# How to complete this task:
From the records below, give the number of lines that contain the string "Hact", without any other text.

# Records to use:
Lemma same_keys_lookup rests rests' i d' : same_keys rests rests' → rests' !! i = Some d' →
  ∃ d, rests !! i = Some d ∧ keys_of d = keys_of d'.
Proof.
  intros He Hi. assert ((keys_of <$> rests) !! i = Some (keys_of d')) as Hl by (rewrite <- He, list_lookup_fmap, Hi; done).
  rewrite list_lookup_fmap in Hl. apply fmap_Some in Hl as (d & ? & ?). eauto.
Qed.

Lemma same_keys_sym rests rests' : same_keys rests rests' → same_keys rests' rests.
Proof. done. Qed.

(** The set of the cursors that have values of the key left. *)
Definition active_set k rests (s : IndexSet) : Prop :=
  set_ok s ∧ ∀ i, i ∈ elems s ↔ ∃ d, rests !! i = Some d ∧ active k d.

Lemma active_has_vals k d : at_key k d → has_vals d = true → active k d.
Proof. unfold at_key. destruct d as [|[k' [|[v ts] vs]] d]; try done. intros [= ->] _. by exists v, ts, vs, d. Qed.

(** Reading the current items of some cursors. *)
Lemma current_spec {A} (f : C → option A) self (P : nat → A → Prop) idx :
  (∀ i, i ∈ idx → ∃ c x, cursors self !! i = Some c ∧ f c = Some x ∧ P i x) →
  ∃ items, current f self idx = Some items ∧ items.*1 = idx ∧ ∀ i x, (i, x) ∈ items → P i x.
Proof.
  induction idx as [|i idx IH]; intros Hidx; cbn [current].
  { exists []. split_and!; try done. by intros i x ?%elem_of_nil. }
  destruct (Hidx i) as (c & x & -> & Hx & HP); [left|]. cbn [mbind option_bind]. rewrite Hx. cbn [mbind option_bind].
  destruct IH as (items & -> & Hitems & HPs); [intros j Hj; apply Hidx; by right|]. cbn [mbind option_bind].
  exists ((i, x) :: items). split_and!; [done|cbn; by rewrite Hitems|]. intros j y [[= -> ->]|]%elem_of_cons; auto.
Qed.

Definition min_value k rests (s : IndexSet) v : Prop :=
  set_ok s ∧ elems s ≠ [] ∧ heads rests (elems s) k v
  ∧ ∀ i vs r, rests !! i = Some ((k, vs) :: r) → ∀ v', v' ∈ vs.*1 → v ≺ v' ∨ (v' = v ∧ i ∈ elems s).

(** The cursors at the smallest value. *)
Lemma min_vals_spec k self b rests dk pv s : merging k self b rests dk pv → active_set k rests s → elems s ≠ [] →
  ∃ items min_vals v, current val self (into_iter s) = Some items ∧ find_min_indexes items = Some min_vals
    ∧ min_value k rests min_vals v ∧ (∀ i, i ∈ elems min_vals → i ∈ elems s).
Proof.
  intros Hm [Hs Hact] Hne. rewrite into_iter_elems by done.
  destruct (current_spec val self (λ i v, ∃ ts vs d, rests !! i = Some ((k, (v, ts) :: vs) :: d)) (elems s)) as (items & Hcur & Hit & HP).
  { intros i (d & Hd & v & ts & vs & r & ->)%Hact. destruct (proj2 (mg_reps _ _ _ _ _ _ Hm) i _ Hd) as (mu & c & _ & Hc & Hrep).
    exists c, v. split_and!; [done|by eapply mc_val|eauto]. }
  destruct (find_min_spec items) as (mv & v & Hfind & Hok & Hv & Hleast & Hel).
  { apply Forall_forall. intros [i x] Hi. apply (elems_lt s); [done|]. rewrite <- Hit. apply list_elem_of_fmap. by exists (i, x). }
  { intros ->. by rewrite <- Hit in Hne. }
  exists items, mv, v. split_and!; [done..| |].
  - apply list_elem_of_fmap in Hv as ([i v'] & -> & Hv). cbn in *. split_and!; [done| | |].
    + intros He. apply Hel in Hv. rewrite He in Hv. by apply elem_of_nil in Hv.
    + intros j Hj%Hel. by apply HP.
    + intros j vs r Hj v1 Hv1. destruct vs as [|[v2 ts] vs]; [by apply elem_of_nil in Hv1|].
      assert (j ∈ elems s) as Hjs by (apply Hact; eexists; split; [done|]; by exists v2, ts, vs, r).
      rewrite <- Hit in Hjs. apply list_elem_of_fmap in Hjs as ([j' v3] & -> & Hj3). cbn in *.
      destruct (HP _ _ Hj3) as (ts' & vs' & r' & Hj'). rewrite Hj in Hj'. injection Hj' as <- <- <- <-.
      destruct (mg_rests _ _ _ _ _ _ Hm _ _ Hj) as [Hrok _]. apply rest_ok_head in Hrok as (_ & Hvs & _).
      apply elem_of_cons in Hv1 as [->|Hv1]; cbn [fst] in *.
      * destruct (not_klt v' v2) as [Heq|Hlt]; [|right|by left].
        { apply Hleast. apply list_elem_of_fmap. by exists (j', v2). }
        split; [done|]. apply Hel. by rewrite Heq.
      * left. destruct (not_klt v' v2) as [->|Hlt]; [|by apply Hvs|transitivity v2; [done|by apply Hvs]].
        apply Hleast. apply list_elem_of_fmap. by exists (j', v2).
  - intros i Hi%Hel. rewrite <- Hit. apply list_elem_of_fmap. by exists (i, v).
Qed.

# Answer space:
3